Parmi les reproches qu'on entend parfois, le prétendu élitisme des César est un thème qui revient souvent : la cérémonie ne représenterait pas les goûts réels du public hexagonal. Pourtant, cette année, trois jolis succès du box-office (The Artist, Polisse, Intouchables) sont en course pour les prix les plus prestigieux de la cérémonie, et font d'ores et déjà mentir les râleurs. Peut-être faut-il y voir une manière pour l'Académie de se racheter quelques années après avoir snobé 20 millions de français en boudant Bienvenue chez les Ch'tis, puis en ne tenant pas sa promesse d'accorder à partir de 2010 un César aux plus gros succès du box-office?
Ce n'est un secret pour personne, mais il faut bien reconnaître que les César ne goûtent que peu les comédies, leur préférant de loin les films sérieux, dramatiques ou sociaux, en tout cas bien plombants, comme Des hommes et des dieux, Un prophète, Séraphine ou La Graine et le mulet (les 4 derniers en date). En revanche, parler d'élitisme est un réel abus de langage : sur les 17 derniers César du meilleur film, 15 ont réalisé le très joli score de plus d'un million d'entrées.
A l'inverse, une étude succincte des plus gros succès français depuis 1976 (date de création de la récompense) révèle effectivement des choses assez étonnantes, comme l'absence totale de nominations pour Le Placard, Les Petits Mouchoirs, Camping, Rien à Déclarer, La Chèvre ou Emmanuelle, qui ont chacun marqué leur année, voire même, d'une certaine manière, l'histoire du cinéma français, et dont on peut trouver étrange qu'ils n'aient pas obtenu la reconnaissance de leurs pairs.

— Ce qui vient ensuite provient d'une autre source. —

(* ================================================================== *)
(** * The invariant of the two maps *)

Lemma Inv_initial (nm : string) (policy : ErrorHandling) :
  Inv (NewEnvVarSet nm policy) [].
Proof.
  split; cbn; try discriminate.
  - intros c [].
  - intros n. split; [ intros [? [=]] | intros (c & [] & _) ].
Qed.

(** Fields other than the two maps do not matter. *)
Lemma Inv_maps (evs evs' : EnvVarSet) (h : list SetCall) :
  formal evs' = formal evs -> actual evs' = actual evs -> Inv evs h -> Inv evs' h.
Proof.
  intros Hf Ha [I1 I2 I3 I4]. split; rewrite ?Hf, ?Ha; auto.
Qed.

Lemma Inv_register (evs : EnvVarSet) (h : list SetCall) (n : string) (value : Value) :
  map_get (formal evs) n = None ->
  Inv evs h ->
  Inv (with_formal evs (map_put (formal evs) n {| Name := n; EnvVar_Value := value |})) h.
Proof.
  intros Hnew [I1 I2 I3 I4]. split; cbn [formal actual with_formal].
  - intros k ev. rewrite map_get_put.
    destruct (decide (n = k)) as [->|]; [ now intros [= <-] | apply I1 ].
  - intros k ev Ha. rewrite map_get_put.
    destruct (decide (n = k)) as [->|]; [ | now apply I2 ].
    apply I2 in Ha. congruence.
  - intros c Hc. rewrite map_get_put.
    destruct (decide (n = Name (call_var c))) as [->|]; [ | now apply I3 ].
    apply I3 in Hc. congruence.
  - exact I4.
Qed.

(** A failed call changes neither map. *)
Lemma Inv_call_failed (evs : EnvVarSet) (h : list SetCall) (n value : string)
    (ev : EnvVar) (err : error) :
  map_get (formal evs) n = Some ev ->
  Inv evs h ->
  Inv evs (h ++ [{| call_var := ev; call_text := value; call_err := Some err |}]).
Proof.
  intros Hf [I1 I2 I3 I4]. split; auto.
  - intros c Hc. apply in_app_or in Hc as [Hc|[<-|[]]]; [ now apply I3 | ].
    cbn. now rewrite (I1 _ _ Hf).
  - intros k. rewrite I4. split; intros (c & Hc & Hk & He).
    + exists c. split; [ apply in_or_app; now left | auto ].
    + apply in_app_or in Hc as [Hc|[<-|[]]]; [ eauto | discriminate He ].
Qed.

(** A successful call is followed by the insertion into [actual]. *)
Lemma Inv_call_applied (evs : EnvVarSet) (h : list SetCall) (n value : string)
    (ev : EnvVar) :
  map_get (formal evs) n = Some ev ->
  Inv evs h ->
  Inv (with_actual evs (map_put (actual evs) n ev))
      (h ++ [{| call_var := ev; call_text := value; call_err := None |}]).
Proof.
  intros Hf [I1 I2 I3 I4]. split; cbn [formal actual with_actual]; auto.
  - intros k ev'. rewrite map_get_put.
    destruct (decide (n = k)) as [->|]; [ now intros [= <-] | apply I2 ].
  - intros c Hc. apply in_app_or in Hc as [Hc|[<-|[]]]; [ now apply I3 | ].
    cbn. now rewrite (I1 _ _ Hf).
  - intros k. rewrite map_get_put.
    destruct (decide (n = k)) as [->|Hne].
    + split; [ intros _ | eauto ].
      eexists. split; [ apply in_or_app; right; left; reflexivity | ].
      cbn. split; [ now apply I1 | reflexivity ].
    + rewrite I4. split; intros (c & Hc & Hk & He).
      * exists c. split; [ apply in_or_app; now left | auto ].
      * apply in_app_or in Hc as [Hc|[<-|[]]]; [ eauto | ].
        cbn in Hk. rewrite (I1 _ _ Hf) in Hk. contradiction.
Qed.

Lemma Inv_Var (value : Value) (nm : string) (σ : State) :
  Inv σ.1 (history σ.2) ->
  Inv (Var value nm σ).2.1 (history (Var value nm σ).2.2).
Proof.
  destruct σ as [evs wd]. unfold Var. cbn [fst snd].
  destruct (map_get (formal evs) nm) eqn:Hf; cbn; [ auto | ].
  now apply Inv_register.
Qed.

Lemma Inv_Set (nm value : string) (σ : State) :
  Inv σ.1 (history σ.2) ->
  Inv (Set_ nm value σ).2.1 (history (Set_ nm value σ).2.2).
Proof.
  destruct σ as [evs wd]. unfold Set_, call_Value_Set. cbn [fst snd].
  destruct (map_get (formal evs) nm) as [ev|] eqn:Hf; [ | auto ].
  destruct (Value_Set (EnvVar_Value ev) value (store wd)) as [st [err|]]; cbn.
  - now apply (Inv_call_failed evs _ nm).
  - now apply Inv_call_applied.
Qed.

Lemma Inv_parseOne (envString : string) (σ : State) :
  Inv σ.1 (history σ.2) ->
  Inv (parseOne envString σ).2.1 (history (parseOne envString σ).2.2).
Proof.
  destruct σ as [evs wd]. unfold parseOne, call_Value_Set, failf. cbn [fst snd].
  destruct (parseOne_split envString) as [nm value].
  destruct (map_get (formal evs) nm) as [ev|] eqn:Hf; [ | auto ].
  destruct (Value_Set (EnvVar_Value ev) value (store wd)) as [st [err|]]; cbn.
  - now apply (Inv_call_failed evs _ nm).
  - now apply Inv_call_applied.
Qed.

Lemma Inv_Parse_loop (environment : list string) : forall σ,
  Inv σ.1 (history σ.2) ->
  Inv (Parse_loop environment σ).2.1 (history (Parse_loop environment σ).2.2).
Proof.
  induction environment as [|e environment IH]; intros σ HI; [ exact HI | ].
  cbn [Parse_loop]. pose proof (Inv_parseOne e σ HI) as H1.
  destruct (parseOne e σ) as [[err|] σ1]; cbn [fst snd] in *.
  - repeat case_match; auto.
  - auto.
Qed.

Lemma Inv_exec (op : Op) (σ : State) :
  Inv σ.1 (history σ.2) -> Inv (exec op σ).1 (history (exec op σ).2).
Proof.
  intros HI. destruct op; cbn [exec].
  - now apply Inv_Var.
  - now apply Inv_Set.
  - destruct σ as [evs wd]. unfold Parse. apply Inv_Parse_loop.
    cbn. eapply Inv_maps; [ | | exact HI ]; reflexivity.
  - cbn. eapply Inv_maps; [ | | exact HI ]; reflexivity.
  - cbn. eapply Inv_maps; [ | | exact HI ]; reflexivity.
  - exact HI.
Qed.

Lemma Inv_run (ops : list Op) : forall σ,
  Inv σ.1 (history σ.2) -> Inv (run ops σ).1 (history (run ops σ).2).
Proof.
  induction ops as [|op ops IH]; intros σ HI; [ exact HI | ].
  cbn. apply IH. now apply Inv_exec.
Qed.

Lemma Inv_reachable (σ : State) : reachable σ -> Inv σ.1 (history σ.2).
Proof.
  intros (σ0 & ops & [(nm & policy & H0) Hh] & ->).
  apply Inv_run. rewrite H0, Hh. apply Inv_initial.
Qed.

(** C3. After any sequence of [Var], [Set] and [Parse] calls (and of
    [Init], [SetOutput] and writes by the program to its variables), the
    names in [actual] are names in [formal], each name in [actual] maps to
    the record it maps to in [formal], and a name is in [actual] exactly
    when a [Parse] entry or a direct [Set] got a successful [Value.Set]
    for it: a failed conversion adds no name. *)
Theorem actual_subset_formal (σ : State) :
  reachable σ ->
  dom (map_entries (actual σ.1)) ⊆ dom (map_entries (formal σ.1)) /\
  (forall n ev, map_get (actual σ.1) n = Some ev -> map_get (formal σ.1) n = Some ev) /\
  (forall n, is_Some (map_get (actual σ.1) n) <-> applied (history σ.2) n).
Proof.
  intros Hr. destruct (Inv_reachable σ Hr) as [I1 I2 I3 I4].
  split; [ | split; [ exact I2 | exact I4 ] ].
  intros n. rewrite !elem_of_dom. intros [ev Hev].
  exists ev. specialize (I2 n ev). unfold map_get, map_entries in *.
  destruct (actual σ.1); [ | now rewrite lookup_empty in Hev ].
  specialize (I2 Hev). destruct (formal σ.1); [ exact I2 | discriminate I2 ].
Qed.

Lemma actual_subset_formal_witness :
  let σ := run [OpVar (boolValue 0%nat) "A"; OpVar (boolValue 1%nat) "B";
                OpSet "A" "true"; OpParse ["B=bad"]]
             (NewEnvVarSet "test" ContinueOnError,
              {| store := ∅; written := []; history := [] |}) in
  reachable σ /\
  (forall n, is_Some (map_get (actual σ.1) n) <-> applied (history σ.2) n).
Proof.
  intros σ.
  assert (Hr : reachable σ).
  { eexists _, _. split; [ | reflexivity ].
    split; [ eexists _, _; reflexivity | reflexivity ]. }
  split; [ exact Hr | ].
  apply (actual_subset_formal σ Hr).
Defined.
(** * Admin dashboard backend: pagination, in-memory sorting and
      Firestore index validation / provisioning

    A shallow embedding of the algorithmic core of the Flask admin
    backend:

    - [app/routes/file_categories.py]: [_paginate_firestore] and
      [get_file_categories] (search, status filter, [get_sort_value]
      with the call to [list.sort], pagination);
    - [app/routes/firestore_indexes.py]: the body of [validate_indexes],
      the provisioning loop of [create_indexes], the grouping of
      [get_indexes_info] and [create_indexes_using_firebase_cli];
    - [app/routes/file_categories.py]: [require_admin] and the handlers
      [create_file_category], [get_file_category],
      [update_file_category] and [delete_file_category], over the store
      as an interface.

    Python values are modelled as the code sees them: parsed JSON as an
    inductive type whose objects are finite maps, object attributes as a
    finite map from attribute names to values, integers as [Z], and
    exceptions as an explicit error monad. What the code calls and does
    not define is a parameter of the model: the case mappings of [str],
    the numbers with [datetime.timestamp()], the decoding and JSON
    functions, [jsonify], the Firestore Admin client, [subprocess.run]
    and the store behind the models. *)

From Stdlib Require Import ZArith Lia List Bool Ascii String Sorted Permutation.
From Stdlib Require Import OrderedTypeEx.
From stdpp Require Import base option list gmap strings pretty.

#[local] Open Scope string_scope.
#[local] Open Scope list_scope.
#[local] Open Scope Z_scope.

(* ================================================================== *)
(** * Part I: the model *)
(* ================================================================== *)

(** ** Python exceptions as an error monad *)

Module Py.

(** The exception classes the modelled code can raise. *)
Inductive exn : Type :=
| KeyError (key : string)
| TypeError
| AttributeError
| ZeroDivisionError
| UnicodeDecodeError
| ValueError
| OverflowError
| OSError.

#[export] Instance exn_eq_dec : EqDecision exn.
Proof. solve_decision. Defined.

Inductive result (A : Type) : Type :=
| Return (a : A)
| Raise (e : exn).
Arguments Return {A} a.
Arguments Raise {A} e.

#[export] Instance result_eq_dec {A} `{EqDecision A} : EqDecision (result A).
Proof. solve_decision. Defined.

#[export] Instance result_ret : MRet result := fun A a => Return a.
#[export] Instance result_bind : MBind result := fun A B f m =>
  match m with
  | Return a => f a
  | Raise e => Raise e
  end.
Record World := {
  (** the fields of [ScreenshotQueueManager] *)
  queue : list loc;
  processingQueue : gset string;
  config : QueueManagerConfig;
  events : gmap string (list Listener);      (* eventEmitter.events *)
  retryCounts : gmap string Z;
  (** the objects allocated so far; a location is never reused *)
  heap : list ScreenshotItem;
  (** what the manager did to its environment, oldest first *)
  emitted : list (string * loc);             (* calls of [emit] *)
  solverCalls : list (loc * string);         (* calls of [processWithAI] *)
  (** what the environment still owes the manager *)
  awaiting : list loc;                       (* suspended [processNext]s *)
  timers : list Z;                           (* pending [setTimeout]s *)
}.

Definition with_queue (q : list loc) (w : World) : World :=
  {| queue := q; processingQueue := processingQueue w; config := config w;
     events := events w; retryCounts := retryCounts w; heap := heap w;
     emitted := emitted w; solverCalls := solverCalls w;
     awaiting := awaiting w; timers := timers w |}.

Definition with_processingQueue (p : gset string) (w : World) : World :=
  {| queue := queue w; processingQueue := p; config := config w;
     events := events w; retryCounts := retryCounts w; heap := heap w;
     emitted := emitted w; solverCalls := solverCalls w;
     awaiting := awaiting w; timers := timers w |}.

Definition with_config (c : QueueManagerConfig) (w : World) : World :=
  {| queue := queue w; processingQueue := processingQueue w; config := c;
     events := events w; retryCounts := retryCounts w; heap := heap w;
     emitted := emitted w; solverCalls := solverCalls w;
     awaiting := awaiting w; timers := timers w |}.

Definition with_events (e : gmap string (list Listener)) (w : World) : World :=
  {| queue := queue w; processingQueue := processingQueue w;
     config := config w; events := e; retryCounts := retryCounts w;
     heap := heap w; emitted := emitted w; solverCalls := solverCalls w;
     awaiting := awaiting w; timers := timers w |}.

Definition with_retryCounts (r : gmap string Z) (w : World) : World :=
  {| queue := queue w; processingQueue := processingQueue w;
     config := config w; events := events w; retryCounts := r;
     heap := heap w; emitted := emitted w; solverCalls := solverCalls w;
     awaiting := awaiting w; timers := timers w |}.

Definition with_heap (h : list ScreenshotItem) (w : World) : World :=
  {| queue := queue w; processingQueue := processingQueue w;
     config := config w; events := events w; retryCounts := retryCounts w;
     heap := h; emitted := emitted w; solverCalls := solverCalls w;
     awaiting := awaiting w; timers := timers w |}.

Definition with_emitted (e : list (string * loc)) (w : World) : World :=
  {| queue := queue w; processingQueue := processingQueue w;
     config := config w; events := events w; retryCounts := retryCounts w;
     heap := heap w; emitted := e; solverCalls := solverCalls w;
     awaiting := awaiting w; timers := timers w |}.

Definition with_solverCalls (c : list (loc * string)) (w : World) : World :=
  {| queue := queue w; processingQueue := processingQueue w;
     config := config w; events := events w; retryCounts := retryCounts w;
     heap := heap w; emitted := emitted w; solverCalls := c;
     awaiting := awaiting w; timers := timers w |}.

Definition with_awaiting (a : list loc) (w : World) : World :=
  {| queue := queue w; processingQueue := processingQueue w;
     config := config w; events := events w; retryCounts := retryCounts w;
     heap := heap w; emitted := emitted w; solverCalls := solverCalls w;
     awaiting := a; timers := timers w |}.

Definition with_timers (t : list Z) (w : World) : World :=
  {| queue := queue w; processingQueue := processingQueue w;
     config := config w; events := events w; retryCounts := retryCounts w;
     heap := heap w; emitted := emitted w; solverCalls := solverCalls w;
     awaiting := awaiting w; timers := t |}.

De leur côté, Bienvenue chez les Ch'tis, l'immense Astérix d'Alain Chabat, La Cage aux folles ou Les Trois frères écopaient vaguement de lots de consolation avec des nominations ici ou là, mais échappaient malheureusement aux prestigieuses catégories « meilleur film » et « meilleur réalisateur », ce qui a quelque chose de presque dédaigneux, et revient à dire que le cinéma populaire ne vaut pas la peine qu'on s'y attarde s'il vise à faire rire son public. Sous cet angle, on peut alors bien considérer que si Intouchables a retenu l'attention des votants, ce n'est pas tant pour ses qualités de comédie que pour sa mise en scène des relations entre classes sociales et son message politique?
Allez bougez-vous un peu ! extrait de Intouchables
Alors maintenant, vous le saurez, au cas où il vous prendrait l'envie de râler, veillez à le faire correctement : il est incorrect de dire que les César ne récompensent que des films impopulaires ou d'art et d'essai, en revanche il est parfaitement vrai qu'ils n'aiment visiblement pas beaucoup les comédies. Si Intouchables est récompensé ce soir, il fera date dans l'histoire de la cérémonie, et donnera le ton à suivre pour les aspirants meilleurs réalisateurs amoureux de comédie : il faut être drôle tout en véhiculant un message politique et social fort, et donc viser plus vers Intouchables que vers Le Placard. Subtil.
Image : © A.M.L.F.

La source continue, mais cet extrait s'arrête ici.